── INFORMATION PROVIDED

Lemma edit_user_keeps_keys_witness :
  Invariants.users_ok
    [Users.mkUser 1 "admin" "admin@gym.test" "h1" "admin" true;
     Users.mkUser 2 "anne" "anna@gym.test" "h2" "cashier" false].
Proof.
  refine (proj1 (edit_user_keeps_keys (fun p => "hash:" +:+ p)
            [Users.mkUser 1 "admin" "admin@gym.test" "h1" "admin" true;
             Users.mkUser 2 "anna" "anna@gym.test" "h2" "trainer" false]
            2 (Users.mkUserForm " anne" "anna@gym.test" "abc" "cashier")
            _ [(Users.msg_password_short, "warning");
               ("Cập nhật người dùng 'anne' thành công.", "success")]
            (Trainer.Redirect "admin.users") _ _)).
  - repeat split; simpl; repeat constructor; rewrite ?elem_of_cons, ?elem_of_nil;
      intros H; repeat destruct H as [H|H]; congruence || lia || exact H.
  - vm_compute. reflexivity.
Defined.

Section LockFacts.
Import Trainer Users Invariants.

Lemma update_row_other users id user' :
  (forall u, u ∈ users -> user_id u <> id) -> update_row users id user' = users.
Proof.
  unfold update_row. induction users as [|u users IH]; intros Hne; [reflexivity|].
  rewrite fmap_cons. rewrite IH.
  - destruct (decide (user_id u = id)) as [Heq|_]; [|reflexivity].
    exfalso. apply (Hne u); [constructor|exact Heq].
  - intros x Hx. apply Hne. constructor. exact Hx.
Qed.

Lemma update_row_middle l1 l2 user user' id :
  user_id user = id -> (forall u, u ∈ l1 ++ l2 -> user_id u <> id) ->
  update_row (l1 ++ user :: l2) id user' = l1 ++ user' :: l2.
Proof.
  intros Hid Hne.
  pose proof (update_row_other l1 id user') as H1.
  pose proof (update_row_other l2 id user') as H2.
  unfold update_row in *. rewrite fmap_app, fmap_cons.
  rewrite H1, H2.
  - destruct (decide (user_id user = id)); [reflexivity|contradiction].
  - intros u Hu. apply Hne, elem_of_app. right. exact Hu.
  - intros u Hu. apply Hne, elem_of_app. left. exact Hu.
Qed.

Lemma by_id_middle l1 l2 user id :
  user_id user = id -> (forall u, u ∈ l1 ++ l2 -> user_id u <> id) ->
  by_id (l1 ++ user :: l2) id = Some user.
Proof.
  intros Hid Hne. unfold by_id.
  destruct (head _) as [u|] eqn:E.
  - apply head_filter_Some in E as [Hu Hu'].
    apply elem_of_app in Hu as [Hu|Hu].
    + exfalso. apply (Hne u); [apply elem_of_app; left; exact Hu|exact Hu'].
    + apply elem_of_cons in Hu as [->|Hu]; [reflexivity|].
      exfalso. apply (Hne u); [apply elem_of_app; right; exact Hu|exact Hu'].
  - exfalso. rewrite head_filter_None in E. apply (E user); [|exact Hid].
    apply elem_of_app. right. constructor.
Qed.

────
── INFORMATION PROVIDED

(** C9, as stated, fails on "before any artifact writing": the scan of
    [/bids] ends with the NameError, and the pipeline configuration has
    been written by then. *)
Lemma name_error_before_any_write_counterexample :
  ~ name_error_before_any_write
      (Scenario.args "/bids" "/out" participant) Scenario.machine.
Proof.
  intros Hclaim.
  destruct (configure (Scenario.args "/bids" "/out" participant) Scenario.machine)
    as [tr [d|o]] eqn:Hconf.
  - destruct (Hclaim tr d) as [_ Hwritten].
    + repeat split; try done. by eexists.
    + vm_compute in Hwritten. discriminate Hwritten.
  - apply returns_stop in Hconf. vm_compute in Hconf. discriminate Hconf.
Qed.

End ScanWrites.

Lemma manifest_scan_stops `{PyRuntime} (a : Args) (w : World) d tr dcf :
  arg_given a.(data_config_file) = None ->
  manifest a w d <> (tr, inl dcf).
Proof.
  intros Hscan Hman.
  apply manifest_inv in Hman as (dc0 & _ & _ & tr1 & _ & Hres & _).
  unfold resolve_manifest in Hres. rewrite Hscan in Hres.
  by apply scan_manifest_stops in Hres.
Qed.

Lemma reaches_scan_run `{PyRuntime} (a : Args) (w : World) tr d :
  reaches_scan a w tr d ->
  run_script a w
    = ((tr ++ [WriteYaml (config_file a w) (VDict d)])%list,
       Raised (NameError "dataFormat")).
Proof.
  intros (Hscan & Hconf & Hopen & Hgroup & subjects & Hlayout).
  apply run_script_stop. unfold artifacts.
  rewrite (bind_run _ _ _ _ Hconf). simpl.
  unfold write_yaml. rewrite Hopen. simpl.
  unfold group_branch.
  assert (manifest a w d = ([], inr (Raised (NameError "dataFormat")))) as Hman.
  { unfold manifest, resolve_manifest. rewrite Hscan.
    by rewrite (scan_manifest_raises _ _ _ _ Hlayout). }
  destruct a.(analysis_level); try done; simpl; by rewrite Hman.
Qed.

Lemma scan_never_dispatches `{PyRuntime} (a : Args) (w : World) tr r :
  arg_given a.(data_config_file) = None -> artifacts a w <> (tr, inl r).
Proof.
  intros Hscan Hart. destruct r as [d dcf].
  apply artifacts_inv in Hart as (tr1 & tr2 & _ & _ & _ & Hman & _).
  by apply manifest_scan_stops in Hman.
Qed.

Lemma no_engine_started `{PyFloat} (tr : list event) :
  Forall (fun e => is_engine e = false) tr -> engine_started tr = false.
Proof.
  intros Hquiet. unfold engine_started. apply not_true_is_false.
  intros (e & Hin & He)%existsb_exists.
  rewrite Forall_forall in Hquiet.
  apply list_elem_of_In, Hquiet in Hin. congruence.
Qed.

────

▸ YOUR OBJECTIVE
Where the string "Hconf" appears in a line of the entries, count that line, and state the total alone.

▸ RESPONSE AREA
4